Excerpted data: Begin

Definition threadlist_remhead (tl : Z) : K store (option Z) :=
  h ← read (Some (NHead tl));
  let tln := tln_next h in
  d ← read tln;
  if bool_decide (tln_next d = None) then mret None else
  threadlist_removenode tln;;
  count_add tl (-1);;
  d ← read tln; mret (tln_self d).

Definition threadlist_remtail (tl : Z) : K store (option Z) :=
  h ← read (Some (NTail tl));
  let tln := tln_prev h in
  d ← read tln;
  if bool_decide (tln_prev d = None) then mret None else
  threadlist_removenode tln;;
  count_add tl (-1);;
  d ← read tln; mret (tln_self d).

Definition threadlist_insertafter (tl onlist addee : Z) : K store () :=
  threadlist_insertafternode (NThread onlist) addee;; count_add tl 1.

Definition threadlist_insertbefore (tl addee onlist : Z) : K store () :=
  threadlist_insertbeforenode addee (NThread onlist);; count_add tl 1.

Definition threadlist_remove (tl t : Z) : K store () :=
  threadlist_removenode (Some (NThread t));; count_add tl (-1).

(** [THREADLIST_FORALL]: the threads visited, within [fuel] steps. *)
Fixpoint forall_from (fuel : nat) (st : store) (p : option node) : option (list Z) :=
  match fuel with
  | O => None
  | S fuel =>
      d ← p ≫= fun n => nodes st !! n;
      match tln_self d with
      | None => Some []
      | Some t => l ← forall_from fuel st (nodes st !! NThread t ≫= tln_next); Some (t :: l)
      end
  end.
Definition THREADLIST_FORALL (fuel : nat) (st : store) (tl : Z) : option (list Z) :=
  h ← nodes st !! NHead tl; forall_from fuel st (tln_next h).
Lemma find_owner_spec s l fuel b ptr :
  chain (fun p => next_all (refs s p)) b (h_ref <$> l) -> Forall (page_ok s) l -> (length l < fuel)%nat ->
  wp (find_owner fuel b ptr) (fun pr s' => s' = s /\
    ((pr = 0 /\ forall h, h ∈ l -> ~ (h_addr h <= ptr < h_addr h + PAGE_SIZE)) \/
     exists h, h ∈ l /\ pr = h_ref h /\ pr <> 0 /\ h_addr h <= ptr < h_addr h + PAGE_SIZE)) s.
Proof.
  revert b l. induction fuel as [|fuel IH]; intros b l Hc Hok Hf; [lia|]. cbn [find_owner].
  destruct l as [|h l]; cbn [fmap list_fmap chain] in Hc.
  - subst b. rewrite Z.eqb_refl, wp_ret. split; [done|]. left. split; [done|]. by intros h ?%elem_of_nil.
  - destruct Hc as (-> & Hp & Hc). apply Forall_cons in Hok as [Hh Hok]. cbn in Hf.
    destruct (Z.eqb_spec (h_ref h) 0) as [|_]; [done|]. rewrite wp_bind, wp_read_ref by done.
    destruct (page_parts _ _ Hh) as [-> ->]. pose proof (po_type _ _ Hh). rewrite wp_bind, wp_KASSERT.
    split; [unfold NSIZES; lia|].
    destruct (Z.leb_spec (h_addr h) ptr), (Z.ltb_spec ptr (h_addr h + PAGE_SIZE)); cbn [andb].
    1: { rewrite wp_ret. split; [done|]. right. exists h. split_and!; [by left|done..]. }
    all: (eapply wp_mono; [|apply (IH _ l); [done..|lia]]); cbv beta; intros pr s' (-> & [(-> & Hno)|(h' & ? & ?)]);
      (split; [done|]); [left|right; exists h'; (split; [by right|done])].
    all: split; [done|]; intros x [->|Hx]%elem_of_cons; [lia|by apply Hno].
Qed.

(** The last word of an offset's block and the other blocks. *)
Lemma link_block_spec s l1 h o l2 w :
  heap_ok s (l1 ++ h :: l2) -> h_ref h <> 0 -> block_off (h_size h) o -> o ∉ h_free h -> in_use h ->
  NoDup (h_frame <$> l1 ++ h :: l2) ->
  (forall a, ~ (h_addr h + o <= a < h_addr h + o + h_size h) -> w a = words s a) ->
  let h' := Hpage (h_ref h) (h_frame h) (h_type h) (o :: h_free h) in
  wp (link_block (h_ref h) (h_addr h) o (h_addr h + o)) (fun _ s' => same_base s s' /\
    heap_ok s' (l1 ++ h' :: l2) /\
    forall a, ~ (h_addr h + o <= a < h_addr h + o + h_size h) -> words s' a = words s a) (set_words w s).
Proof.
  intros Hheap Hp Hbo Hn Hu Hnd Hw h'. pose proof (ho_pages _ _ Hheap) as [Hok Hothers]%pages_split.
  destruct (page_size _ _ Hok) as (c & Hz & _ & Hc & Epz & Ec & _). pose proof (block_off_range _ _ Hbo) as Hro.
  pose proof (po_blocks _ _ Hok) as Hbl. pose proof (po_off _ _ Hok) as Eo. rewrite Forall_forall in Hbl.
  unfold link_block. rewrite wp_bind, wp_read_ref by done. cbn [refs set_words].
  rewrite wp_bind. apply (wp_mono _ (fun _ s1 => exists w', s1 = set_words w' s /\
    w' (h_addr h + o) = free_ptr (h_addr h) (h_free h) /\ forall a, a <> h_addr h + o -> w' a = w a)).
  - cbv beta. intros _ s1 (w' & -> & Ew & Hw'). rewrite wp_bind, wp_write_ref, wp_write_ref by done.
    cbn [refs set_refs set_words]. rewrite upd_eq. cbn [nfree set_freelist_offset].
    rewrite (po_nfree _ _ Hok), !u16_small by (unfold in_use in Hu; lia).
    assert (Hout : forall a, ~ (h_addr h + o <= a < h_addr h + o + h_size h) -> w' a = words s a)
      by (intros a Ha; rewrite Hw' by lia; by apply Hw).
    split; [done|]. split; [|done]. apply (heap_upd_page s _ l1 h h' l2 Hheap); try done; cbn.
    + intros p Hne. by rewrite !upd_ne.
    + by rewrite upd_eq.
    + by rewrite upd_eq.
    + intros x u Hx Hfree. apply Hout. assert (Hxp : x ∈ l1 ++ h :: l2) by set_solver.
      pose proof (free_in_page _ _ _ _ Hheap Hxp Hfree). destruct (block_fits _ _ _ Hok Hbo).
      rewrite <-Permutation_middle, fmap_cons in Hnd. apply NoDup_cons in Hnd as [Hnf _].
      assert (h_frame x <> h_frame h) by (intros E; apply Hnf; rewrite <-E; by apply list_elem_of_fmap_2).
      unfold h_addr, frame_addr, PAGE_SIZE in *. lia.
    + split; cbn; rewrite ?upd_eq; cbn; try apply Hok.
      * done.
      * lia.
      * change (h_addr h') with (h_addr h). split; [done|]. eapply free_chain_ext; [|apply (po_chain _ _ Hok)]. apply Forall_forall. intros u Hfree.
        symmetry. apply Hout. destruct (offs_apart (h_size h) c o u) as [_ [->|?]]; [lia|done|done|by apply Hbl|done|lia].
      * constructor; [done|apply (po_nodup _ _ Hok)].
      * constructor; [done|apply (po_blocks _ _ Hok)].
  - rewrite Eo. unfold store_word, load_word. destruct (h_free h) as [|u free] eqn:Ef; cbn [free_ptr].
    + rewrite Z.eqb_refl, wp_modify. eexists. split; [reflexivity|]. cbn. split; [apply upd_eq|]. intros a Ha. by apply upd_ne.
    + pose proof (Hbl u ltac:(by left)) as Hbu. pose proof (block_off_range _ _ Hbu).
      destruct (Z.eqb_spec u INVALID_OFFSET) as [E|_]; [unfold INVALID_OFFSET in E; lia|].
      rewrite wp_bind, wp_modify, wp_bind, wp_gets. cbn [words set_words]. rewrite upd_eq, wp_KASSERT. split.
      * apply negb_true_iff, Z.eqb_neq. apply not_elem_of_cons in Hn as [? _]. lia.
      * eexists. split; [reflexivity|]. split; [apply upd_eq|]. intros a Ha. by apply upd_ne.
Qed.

Excerpted data: End
Excerpted data: Begin

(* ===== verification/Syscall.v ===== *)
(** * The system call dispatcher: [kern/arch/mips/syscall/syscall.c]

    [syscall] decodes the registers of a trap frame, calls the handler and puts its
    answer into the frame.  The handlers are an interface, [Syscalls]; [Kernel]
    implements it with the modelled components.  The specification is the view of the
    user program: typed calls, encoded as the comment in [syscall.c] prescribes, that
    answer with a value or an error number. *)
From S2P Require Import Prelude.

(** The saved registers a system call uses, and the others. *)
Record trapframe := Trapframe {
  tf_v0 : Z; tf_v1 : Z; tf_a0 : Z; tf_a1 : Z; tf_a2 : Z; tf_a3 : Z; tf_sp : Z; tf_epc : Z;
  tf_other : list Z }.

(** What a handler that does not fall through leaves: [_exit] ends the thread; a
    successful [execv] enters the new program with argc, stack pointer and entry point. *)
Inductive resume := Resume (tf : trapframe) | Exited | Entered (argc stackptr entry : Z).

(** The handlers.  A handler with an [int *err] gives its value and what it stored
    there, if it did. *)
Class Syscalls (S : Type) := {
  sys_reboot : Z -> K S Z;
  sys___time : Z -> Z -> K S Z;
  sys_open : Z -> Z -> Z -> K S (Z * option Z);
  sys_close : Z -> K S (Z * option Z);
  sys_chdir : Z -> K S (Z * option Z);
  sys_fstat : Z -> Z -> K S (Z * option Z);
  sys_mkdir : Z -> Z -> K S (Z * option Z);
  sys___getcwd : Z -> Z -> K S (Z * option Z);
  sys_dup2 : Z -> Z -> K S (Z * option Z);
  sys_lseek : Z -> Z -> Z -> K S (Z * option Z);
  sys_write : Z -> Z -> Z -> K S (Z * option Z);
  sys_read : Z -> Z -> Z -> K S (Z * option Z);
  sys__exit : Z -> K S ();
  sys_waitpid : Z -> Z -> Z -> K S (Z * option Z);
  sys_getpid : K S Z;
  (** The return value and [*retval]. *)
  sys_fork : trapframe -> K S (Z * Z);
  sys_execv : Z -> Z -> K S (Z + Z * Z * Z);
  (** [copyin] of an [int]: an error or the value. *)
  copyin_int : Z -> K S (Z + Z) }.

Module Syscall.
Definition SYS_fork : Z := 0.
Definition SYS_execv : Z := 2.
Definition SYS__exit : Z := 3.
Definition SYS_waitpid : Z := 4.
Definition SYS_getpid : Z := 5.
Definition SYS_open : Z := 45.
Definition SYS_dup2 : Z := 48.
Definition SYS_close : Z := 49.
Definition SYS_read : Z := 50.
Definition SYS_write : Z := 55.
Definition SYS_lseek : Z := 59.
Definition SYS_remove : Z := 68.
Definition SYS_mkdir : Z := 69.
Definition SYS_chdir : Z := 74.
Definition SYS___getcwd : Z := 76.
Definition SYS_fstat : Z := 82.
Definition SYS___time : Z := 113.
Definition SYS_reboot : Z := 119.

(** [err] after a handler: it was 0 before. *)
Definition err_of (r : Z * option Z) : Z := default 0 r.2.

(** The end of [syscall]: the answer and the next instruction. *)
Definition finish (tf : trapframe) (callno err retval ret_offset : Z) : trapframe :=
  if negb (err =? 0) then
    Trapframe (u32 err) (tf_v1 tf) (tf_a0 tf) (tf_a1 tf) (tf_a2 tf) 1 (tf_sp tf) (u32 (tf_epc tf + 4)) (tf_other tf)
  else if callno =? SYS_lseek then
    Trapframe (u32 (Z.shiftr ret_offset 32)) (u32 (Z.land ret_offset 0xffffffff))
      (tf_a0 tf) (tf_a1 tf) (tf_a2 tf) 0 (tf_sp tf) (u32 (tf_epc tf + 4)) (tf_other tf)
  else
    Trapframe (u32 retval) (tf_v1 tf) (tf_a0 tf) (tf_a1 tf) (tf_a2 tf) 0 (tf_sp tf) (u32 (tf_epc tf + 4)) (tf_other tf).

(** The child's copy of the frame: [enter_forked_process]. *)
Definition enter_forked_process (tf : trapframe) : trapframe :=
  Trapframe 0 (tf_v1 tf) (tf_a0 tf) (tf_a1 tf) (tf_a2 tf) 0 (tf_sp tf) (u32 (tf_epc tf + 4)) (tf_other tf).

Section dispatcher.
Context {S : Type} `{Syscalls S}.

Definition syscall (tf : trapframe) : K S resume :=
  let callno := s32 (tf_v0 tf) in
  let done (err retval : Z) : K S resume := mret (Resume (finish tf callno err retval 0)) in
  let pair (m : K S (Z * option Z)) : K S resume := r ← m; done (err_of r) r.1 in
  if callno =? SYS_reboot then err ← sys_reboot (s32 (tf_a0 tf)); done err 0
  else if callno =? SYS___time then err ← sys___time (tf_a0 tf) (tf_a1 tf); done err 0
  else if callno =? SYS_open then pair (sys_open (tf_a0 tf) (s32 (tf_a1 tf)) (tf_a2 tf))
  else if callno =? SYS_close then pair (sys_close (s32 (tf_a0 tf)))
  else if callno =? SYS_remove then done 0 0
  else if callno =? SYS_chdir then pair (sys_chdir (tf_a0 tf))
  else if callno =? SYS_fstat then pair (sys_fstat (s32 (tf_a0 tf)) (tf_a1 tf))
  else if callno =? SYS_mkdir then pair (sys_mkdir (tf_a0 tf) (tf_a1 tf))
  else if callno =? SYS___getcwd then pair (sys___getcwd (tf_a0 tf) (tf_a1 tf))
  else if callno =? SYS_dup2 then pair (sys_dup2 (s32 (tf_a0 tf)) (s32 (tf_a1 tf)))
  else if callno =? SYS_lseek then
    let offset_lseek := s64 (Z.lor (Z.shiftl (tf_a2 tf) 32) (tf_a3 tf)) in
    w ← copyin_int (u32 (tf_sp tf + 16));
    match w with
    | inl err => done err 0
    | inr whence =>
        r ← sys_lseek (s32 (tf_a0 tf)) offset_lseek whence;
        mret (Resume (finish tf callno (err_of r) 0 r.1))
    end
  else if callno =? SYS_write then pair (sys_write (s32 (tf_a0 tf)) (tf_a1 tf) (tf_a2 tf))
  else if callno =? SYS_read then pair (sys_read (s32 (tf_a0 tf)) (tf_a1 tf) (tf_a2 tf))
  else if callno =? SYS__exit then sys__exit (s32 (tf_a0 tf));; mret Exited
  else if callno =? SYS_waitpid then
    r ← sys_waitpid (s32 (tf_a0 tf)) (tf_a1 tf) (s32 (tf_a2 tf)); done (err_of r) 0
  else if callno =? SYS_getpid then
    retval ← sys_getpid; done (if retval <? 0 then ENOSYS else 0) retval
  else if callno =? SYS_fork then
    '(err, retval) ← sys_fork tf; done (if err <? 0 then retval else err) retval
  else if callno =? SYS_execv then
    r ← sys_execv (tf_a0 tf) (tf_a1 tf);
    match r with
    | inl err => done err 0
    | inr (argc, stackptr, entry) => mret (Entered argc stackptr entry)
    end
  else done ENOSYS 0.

Excerpted data: End

Action item: Looking at the records above, return exactly the lines from the line with "Definition threadlist_remhead (tl" to the line with "Lemma find_owner_spec s", both ends included.

Task response:
Definition threadlist_remhead (tl : Z) : K store (option Z) :=
  h ← read (Some (NHead tl));
  let tln := tln_next h in
  d ← read tln;
  if bool_decide (tln_next d = None) then mret None else
  threadlist_removenode tln;;
  count_add tl (-1);;
  d ← read tln; mret (tln_self d).

Definition threadlist_remtail (tl : Z) : K store (option Z) :=
  h ← read (Some (NTail tl));
  let tln := tln_prev h in
  d ← read tln;
  if bool_decide (tln_prev d = None) then mret None else
  threadlist_removenode tln;;
  count_add tl (-1);;
  d ← read tln; mret (tln_self d).

Definition threadlist_insertafter (tl onlist addee : Z) : K store () :=
  threadlist_insertafternode (NThread onlist) addee;; count_add tl 1.

Definition threadlist_insertbefore (tl addee onlist : Z) : K store () :=
  threadlist_insertbeforenode addee (NThread onlist);; count_add tl 1.

Definition threadlist_remove (tl t : Z) : K store () :=
  threadlist_removenode (Some (NThread t));; count_add tl (-1).

(** [THREADLIST_FORALL]: the threads visited, within [fuel] steps. *)
Fixpoint forall_from (fuel : nat) (st : store) (p : option node) : option (list Z) :=
  match fuel with
  | O => None
  | S fuel =>
      d ← p ≫= fun n => nodes st !! n;
      match tln_self d with
      | None => Some []
      | Some t => l ← forall_from fuel st (nodes st !! NThread t ≫= tln_next); Some (t :: l)
      end
  end.
Definition THREADLIST_FORALL (fuel : nat) (st : store) (tl : Z) : option (list Z) :=
  h ← nodes st !! NHead tl; forall_from fuel st (tln_next h).
Lemma find_owner_spec s l fuel b ptr :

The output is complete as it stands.